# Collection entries
§

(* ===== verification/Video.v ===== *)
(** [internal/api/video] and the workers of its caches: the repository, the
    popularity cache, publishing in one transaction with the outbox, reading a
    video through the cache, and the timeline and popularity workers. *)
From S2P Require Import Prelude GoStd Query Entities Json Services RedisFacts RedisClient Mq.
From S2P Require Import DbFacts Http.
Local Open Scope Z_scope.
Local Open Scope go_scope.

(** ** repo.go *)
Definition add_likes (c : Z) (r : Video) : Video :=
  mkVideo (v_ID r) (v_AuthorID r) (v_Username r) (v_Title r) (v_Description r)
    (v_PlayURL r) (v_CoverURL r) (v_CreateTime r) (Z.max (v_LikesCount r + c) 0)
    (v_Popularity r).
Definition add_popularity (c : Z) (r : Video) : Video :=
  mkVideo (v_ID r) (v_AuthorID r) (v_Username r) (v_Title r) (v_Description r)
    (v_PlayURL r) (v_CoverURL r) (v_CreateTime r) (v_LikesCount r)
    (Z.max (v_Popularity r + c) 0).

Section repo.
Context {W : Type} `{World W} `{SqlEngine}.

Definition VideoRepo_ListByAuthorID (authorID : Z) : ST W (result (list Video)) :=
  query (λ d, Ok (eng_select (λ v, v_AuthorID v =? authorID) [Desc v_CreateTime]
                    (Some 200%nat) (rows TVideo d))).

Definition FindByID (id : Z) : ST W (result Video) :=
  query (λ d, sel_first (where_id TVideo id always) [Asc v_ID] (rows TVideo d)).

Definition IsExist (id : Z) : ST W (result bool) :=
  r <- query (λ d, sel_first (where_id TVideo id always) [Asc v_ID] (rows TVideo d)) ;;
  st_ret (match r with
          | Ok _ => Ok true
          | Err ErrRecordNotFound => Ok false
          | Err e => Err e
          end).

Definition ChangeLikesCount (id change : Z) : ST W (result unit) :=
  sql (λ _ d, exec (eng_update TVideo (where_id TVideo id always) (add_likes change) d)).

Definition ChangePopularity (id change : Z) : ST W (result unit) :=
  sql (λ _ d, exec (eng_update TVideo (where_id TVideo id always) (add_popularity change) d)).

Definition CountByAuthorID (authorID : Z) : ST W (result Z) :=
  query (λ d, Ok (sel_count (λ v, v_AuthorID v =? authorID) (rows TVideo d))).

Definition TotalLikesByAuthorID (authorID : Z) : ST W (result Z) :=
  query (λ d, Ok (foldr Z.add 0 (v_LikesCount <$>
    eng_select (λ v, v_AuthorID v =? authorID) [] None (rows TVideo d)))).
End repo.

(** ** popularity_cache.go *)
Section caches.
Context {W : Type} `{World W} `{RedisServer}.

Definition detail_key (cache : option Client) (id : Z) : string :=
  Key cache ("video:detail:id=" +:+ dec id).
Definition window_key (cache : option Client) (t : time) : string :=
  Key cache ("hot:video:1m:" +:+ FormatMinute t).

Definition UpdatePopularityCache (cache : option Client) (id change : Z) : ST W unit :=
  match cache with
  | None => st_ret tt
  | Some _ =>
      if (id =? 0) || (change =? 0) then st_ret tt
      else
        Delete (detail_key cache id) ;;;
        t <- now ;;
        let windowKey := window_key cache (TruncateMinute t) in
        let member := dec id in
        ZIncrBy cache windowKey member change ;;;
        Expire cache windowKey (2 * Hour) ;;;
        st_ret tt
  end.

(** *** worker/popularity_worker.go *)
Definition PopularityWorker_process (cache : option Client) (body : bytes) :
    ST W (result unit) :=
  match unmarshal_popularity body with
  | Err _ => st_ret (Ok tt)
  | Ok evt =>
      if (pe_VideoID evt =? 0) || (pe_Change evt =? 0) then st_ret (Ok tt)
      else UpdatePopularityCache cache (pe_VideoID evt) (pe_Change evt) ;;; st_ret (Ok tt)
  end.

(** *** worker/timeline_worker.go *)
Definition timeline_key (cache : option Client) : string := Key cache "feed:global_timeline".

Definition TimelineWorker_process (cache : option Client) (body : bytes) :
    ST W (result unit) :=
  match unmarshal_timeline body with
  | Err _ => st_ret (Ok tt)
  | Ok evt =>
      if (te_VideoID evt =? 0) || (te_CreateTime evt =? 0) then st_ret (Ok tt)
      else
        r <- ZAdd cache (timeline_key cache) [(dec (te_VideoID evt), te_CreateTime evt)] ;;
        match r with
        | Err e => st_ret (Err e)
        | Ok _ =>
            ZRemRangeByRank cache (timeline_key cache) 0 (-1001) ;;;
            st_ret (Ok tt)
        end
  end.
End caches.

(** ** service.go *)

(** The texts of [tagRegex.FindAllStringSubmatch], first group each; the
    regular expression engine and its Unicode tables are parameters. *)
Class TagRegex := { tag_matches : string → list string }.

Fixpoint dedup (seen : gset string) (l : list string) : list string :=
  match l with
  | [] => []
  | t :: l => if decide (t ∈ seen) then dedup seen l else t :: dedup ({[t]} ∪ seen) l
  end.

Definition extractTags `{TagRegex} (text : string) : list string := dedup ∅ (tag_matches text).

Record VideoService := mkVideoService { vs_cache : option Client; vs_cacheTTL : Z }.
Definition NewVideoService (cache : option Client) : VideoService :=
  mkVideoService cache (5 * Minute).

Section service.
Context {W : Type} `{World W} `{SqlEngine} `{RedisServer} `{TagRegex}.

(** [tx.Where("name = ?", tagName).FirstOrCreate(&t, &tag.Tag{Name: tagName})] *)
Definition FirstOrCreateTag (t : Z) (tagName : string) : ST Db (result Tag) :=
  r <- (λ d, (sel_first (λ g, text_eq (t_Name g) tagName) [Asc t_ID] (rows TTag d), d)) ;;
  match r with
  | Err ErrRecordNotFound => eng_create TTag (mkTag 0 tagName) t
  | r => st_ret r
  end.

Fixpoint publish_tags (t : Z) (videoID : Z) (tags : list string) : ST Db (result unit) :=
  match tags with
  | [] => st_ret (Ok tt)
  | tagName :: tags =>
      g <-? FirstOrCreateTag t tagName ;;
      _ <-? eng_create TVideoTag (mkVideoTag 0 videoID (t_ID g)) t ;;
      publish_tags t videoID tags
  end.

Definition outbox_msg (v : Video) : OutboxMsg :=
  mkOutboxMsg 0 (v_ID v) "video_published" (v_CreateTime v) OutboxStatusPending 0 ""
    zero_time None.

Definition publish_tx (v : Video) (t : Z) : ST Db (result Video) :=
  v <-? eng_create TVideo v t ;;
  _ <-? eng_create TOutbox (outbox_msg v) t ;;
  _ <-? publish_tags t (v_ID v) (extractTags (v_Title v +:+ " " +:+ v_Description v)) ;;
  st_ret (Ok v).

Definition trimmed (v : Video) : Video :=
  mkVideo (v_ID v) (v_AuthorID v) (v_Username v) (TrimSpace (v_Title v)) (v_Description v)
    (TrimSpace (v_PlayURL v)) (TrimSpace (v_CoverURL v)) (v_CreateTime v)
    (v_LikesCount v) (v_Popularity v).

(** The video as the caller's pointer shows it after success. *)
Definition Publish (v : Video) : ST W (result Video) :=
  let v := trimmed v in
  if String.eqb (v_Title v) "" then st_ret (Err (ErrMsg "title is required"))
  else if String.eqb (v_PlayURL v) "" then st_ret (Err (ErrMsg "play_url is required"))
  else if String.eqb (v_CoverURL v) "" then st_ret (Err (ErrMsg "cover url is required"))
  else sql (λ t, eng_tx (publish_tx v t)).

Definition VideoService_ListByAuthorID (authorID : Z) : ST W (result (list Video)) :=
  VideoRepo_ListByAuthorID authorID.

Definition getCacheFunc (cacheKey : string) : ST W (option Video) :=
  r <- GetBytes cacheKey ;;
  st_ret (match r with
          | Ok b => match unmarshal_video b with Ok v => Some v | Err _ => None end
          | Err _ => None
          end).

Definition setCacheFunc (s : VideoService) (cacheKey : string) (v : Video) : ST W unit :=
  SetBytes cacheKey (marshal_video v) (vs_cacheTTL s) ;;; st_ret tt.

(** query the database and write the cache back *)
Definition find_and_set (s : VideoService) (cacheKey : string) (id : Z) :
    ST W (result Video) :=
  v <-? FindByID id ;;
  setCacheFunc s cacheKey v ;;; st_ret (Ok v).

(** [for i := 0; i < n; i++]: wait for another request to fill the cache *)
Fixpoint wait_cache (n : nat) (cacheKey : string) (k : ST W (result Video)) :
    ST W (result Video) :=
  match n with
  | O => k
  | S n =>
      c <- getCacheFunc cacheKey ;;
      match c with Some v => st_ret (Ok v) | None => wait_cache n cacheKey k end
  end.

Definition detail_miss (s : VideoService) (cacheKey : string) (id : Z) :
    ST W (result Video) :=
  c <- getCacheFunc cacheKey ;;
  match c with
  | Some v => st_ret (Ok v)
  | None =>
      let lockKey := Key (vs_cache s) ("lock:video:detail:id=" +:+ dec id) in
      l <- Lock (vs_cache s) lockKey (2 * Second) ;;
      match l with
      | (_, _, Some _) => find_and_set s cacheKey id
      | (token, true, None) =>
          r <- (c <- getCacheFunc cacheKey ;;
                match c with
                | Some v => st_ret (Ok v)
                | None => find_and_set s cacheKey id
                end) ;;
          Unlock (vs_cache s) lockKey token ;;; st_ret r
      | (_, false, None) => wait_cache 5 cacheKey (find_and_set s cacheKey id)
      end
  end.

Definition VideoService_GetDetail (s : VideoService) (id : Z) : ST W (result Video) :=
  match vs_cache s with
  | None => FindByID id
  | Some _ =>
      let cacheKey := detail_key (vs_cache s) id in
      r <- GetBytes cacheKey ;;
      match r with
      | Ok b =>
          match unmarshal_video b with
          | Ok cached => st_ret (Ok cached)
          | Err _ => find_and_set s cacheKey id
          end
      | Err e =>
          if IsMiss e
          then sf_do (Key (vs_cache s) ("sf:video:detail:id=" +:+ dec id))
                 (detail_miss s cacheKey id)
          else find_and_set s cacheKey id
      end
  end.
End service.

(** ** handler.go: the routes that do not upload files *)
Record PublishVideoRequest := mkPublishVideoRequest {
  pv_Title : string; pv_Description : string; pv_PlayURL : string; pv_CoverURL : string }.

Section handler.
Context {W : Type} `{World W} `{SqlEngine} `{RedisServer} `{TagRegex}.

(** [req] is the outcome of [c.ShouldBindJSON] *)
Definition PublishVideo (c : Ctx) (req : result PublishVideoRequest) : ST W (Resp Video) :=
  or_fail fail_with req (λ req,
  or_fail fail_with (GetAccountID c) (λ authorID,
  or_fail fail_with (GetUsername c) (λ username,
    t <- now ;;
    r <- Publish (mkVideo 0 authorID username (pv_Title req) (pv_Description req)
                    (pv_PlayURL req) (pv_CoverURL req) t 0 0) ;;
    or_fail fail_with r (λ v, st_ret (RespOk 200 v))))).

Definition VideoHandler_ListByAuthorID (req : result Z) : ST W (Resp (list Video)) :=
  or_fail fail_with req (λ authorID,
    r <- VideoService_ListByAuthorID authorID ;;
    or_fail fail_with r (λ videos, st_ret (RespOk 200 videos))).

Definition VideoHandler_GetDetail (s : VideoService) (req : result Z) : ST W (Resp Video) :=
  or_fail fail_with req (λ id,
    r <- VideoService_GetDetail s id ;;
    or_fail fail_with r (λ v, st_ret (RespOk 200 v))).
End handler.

§

# Exercise instructions
Check each line above for the word "Fixpoint", and copy the lines where it appears.

# Solution to the problem
Fixpoint dedup (seen : gset string) (l : list string) : list string :=
Fixpoint publish_tags (t : Z) (videoID : Z) (tags : list string) : ST Db (result unit) :=
Fixpoint wait_cache (n : nat) (cacheKey : string) (k : ST W (result Video)) :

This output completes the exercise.